Red Ryder was the hunky cowboy-hero of the comic strip drawn by Fred Harman. Red and his Native American sidekick Little Beaver had typical Western adventures with cattle thieves and other outlaws. The comics led to several franchises — a radio serial, movies, and of course attaching the cowboy’s name to the Daisy air rifle.
“A Child’s Christmas with Whales”
Dylan Thomas (1914 – 1953) – Welsh poet, known for his lyricism and for his drinking. He encouraged his reputation as a “roistering, drunken and doomed poet.” He did manage to record his holiday story “A Child’s Christmas in Wales.”
William Sydney Porter, known by his pen name O. Henry. Also one of the more famous inmates of the old Ohio Penitentiary (located in what is now the Arena District). Convicted of embezzlement while working at a bank, Porter was sentenced to five years and served three with time off for good behavior. Known for short stories with an ironic twist – as in “The Gift of the Magi.”
It’s a Wonderful Life
Mary and George Bailey with daughter Zuzu in IT’S A WONDERFUL LIFE
The film is based on “The Greatest Gift,” a story by Philip Van Doren Stein, which he wrote in 1939 but didn’t get published. He had the story made as a Christmas card and mailed 2000 copies. The story found its way to RKO and then to Frank Capra’s production company. The Capra film debuted in 1946 and initially did not do especially well at the box office. It was nominated for Academy Awards and won one. It has been named as one of the 100 best American films by the American Film Institute.

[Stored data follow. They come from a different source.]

(** * IoT dashboard and edge telemetry client: a shallow embedding

    The development follows the two halves of the repository.

    - [Js] and [Dashboard] embed the browser script (the script with the
      threat popup, and its earlier draft [src/frontend/script.js] that has
      no popup): [renderSummary], [fetchAndRender], the Socket.IO start-up
      block, [createPopup], [removePopup], [existsThreatDetectedInCards]
      and [scanDomForThreat].  The script writes the texts of a device
      into markup; the embedding covers the texts without markup in them
      ([Dashboard.PlainText]).
    - [Edge] embeds the ESP8266 sketch in its two drafts: [setupWiFi],
      [getIsoTimestamp], [reconnectIfNeeded], [sendSensorData], [loop].
    - [Controls] embeds the handlers of the browser script that call the
      backend: [togglePower], [deleteDevice], the add-device handler and
      the emergency-check handler.

    Definitions come first, theorems after. *)

From Stdlib Require Import ZArith List String Ascii Bool Lia.
Import ListNotations.

Open Scope string_scope.
Open Scope Z_scope.

(* ================================================================== *)
(** ** JavaScript strings *)

(** A JavaScript string is a sequence of characters.  Here a string is
    the sequence of bytes of its UTF-8 encoding, a Rocq [string]: an
    ASCII character is one byte below 128, any other character is two to
    four bytes of 128 or more.  Strings are taken to be well formed (no
    lone surrogate), so that two strings are equal when their bytes
    are. *)
Module Js.

Definition dquote : string := String (ascii_of_nat 34) "".
Definition newline : string := String (ascii_of_nat 10) "".

(** *** White space *)

(** The white space and line terminators that [String.prototype.trim]
    removes.  Of one byte: TAB, LF, VT, FF, CR, SP. *)
Definition isWhiteSpace1 (a : ascii) : bool :=
  let n := nat_of_ascii a in
  (Nat.eqb n 9 || Nat.eqb n 10 || Nat.eqb n 11 || Nat.eqb n 12
   || Nat.eqb n 13 || Nat.eqb n 32)%bool.

(** Of two bytes: U+00A0 (C2 A0). *)
Definition isWhiteSpace2 (a b : ascii) : bool :=
  (Nat.eqb (nat_of_ascii a) 194 && Nat.eqb (nat_of_ascii b) 160)%bool.

(** Of three bytes: U+1680 (E1 9A 80), U+2000 to U+200A (E2 80 80 to
    E2 80 8A), U+2028 and U+2029 (E2 80 A8, E2 80 A9), U+202F (E2 80 AF),
    U+205F (E2 81 9F), U+3000 (E3 80 80) and U+FEFF (EF BB BF). *)
Definition isWhiteSpace3 (a b c : ascii) : bool :=
  let x := nat_of_ascii a in
  let y := nat_of_ascii b in
  let z := nat_of_ascii c in
  ((Nat.eqb x 225 && Nat.eqb y 154 && Nat.eqb z 128)
   || (Nat.eqb x 226 && Nat.eqb y 128
       && ((Nat.leb 128 z && Nat.leb z 138) || Nat.eqb z 168
           || Nat.eqb z 169 || Nat.eqb z 175))
   || (Nat.eqb x 226 && Nat.eqb y 129 && Nat.eqb z 159)
   || (Nat.eqb x 227 && Nat.eqb y 128 && Nat.eqb z 128)
   || (Nat.eqb x 239 && Nat.eqb y 187 && Nat.eqb z 191))%bool.

Fixpoint trimStart (s : string) : string :=
  match s with
  | EmptyString => EmptyString
  | String a r1 =>
      if isWhiteSpace1 a then trimStart r1
      else
        match r1 with
        | EmptyString => s
        | String b r2 =>
            if isWhiteSpace2 a b then trimStart r2
            else
              match r2 with
              | EmptyString => s
              | String c r3 =>
                  if isWhiteSpace3 a b c then trimStart r3 else s
              end
        end
  end.

(** The string is made of white space only. *)
Fixpoint allWhiteSpace (s : string) : bool :=
  match s with
  | EmptyString => true
  | String a r1 =>
      if isWhiteSpace1 a then allWhiteSpace r1
      else
        match r1 with
        | EmptyString => false
        | String b r2 =>
            if isWhiteSpace2 a b then allWhiteSpace r2
            else
              match r2 with
              | EmptyString => false
              | String c r3 =>
                  if isWhiteSpace3 a b c then allWhiteSpace r3 else false
              end
        end
  end.

(** The string without the white space it ends with: it is cut where
    what is left is white space only. *)
Fixpoint trimEnd (s : string) : string :=
  match s with
  | EmptyString => EmptyString
  | String c r => if allWhiteSpace s then EmptyString else String c (trimEnd r)
  end.

Definition trim (s : string) : string := trimEnd (trimStart s).

(** *** Regular expressions *)

(** [Canonicalize] of a regular expression with the [i] flag and without
    the [u] flag: the upper-case form of the character.  A character
    outside ASCII is never mapped to an ASCII one, and the patterns of
    this script are ASCII, so bytes of 128 or more are left as they are:
    that changes no comparison with a pattern character. *)
Definition canonicalize (c : ascii) : ascii :=
  let n := nat_of_ascii c in
  if (Nat.leb 97 n && Nat.leb n 122)%bool then ascii_of_nat (n - 32) else c.

(** [/^lit$/i.test(s)] for a pattern [lit] made of letters and spaces: the
    whole of [s] is [lit], character by character, up to letter case. *)
Fixpoint testWholeIgnoreCase (lit s : string) : bool :=
  match lit, s with
  | EmptyString, EmptyString => true
  | String p lit', String c s' =>
      (Ascii.eqb (canonicalize p) (canonicalize c)
       && testWholeIgnoreCase lit' s')%bool
  | _, _ => false
  end.

(** [s.includes(sub)]. *)
Fixpoint includes (s sub : string) : bool :=
  (prefix sub s ||
   match s with
   | EmptyString => false
   | String _ r => includes r sub
   end)%bool.

(** *** Numbers *)

(** [String(n)] for a non-negative integer: its decimal digits. *)
Definition digit (d : Z) : ascii := ascii_of_nat (48 + Z.to_nat d).

Fixpoint decimal_aux (fuel : nat) (n : Z) (acc : string) : string :=
  match fuel with
  | O => acc
  | S f =>
      let acc' := String (digit (n mod 10)) acc in
      if n <? 10 then acc' else decimal_aux f (n / 10) acc'
  end.

Definition decimal (n : Z) : string :=
  decimal_aux (S (Z.to_nat (Z.log2 n))) n "".

Definition isDigit (c : ascii) : bool :=
  let n := nat_of_ascii c in (Nat.leb 48 n && Nat.leb n 57)%bool.

Fixpoint allDigits (s : string) : bool :=
  match s with
  | EmptyString => true
  | String c r => (isDigit c && allDigits r)%bool
  end.

(** *** Markup *)

(** The characters at which the HTML parser leaves plain text when it
    reads element content: [<] opens a tag or a comment, [&] a character
    reference, and U+0000 is dropped. *)
Definition isMarkup (c : ascii) : bool :=
  let n := nat_of_ascii c in
  (Nat.eqb n 0 || Nat.eqb n 38 || Nat.eqb n 60)%bool.

(** A text without any of them: assigned to [innerHTML] inside an
    element, it becomes one text node and no element. *)
Fixpoint plain (s : string) : bool :=
  match s with
  | EmptyString => true
  | String c r => (negb (isMarkup c) && plain r)%bool
  end.

(** *** Layout of text *)

(** The white space that layout collapses in a paragraph (the initial
    [white-space: normal]): TAB, LF, CR and SP.  A CR in markup reaches
    the text node as LF; both collapse alike. *)
Definition isCollapsible (c : ascii) : bool :=
  let n := nat_of_ascii c in
  (Nat.eqb n 9 || Nat.eqb n 10 || Nat.eqb n 13 || Nat.eqb n 32)%bool.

Radio drama again – There were several theatre programs but the premier one was Lux Radio Theatre (yes, brought to you by Lux soap!). It was an hour program which often aired adaptations of Hollywood movies, frequently with leads from the movies. It presented It’s a Wonderful Life in March 1947 with James Stewart and Donna Reed. Clarence was Victor Moore, not Henry Travers from the film. Apparently I heard this broadcast as a child since for years I was sure Victor Moore was Clarence in the film. Being on the Lux Radio Theatre was a big deal — in its early days, its host was Cecil B. DeMille.
“Good King Wen-CES-las . . . ”
I can’t see this without thinking of the Carols as parodied in Walt Kelly’s Pogo comic strips.
Good King Sourkraut looked out on his feets uneven. . .
Deck us all with Boston Charlie/Walla Walla Wash. and Kalamazoo/Nora’s freezin’ on the trolley. . . and so on.
Blame it on my youth and spending too much of it with Albert, Pogo, Churchy La Femme, et al.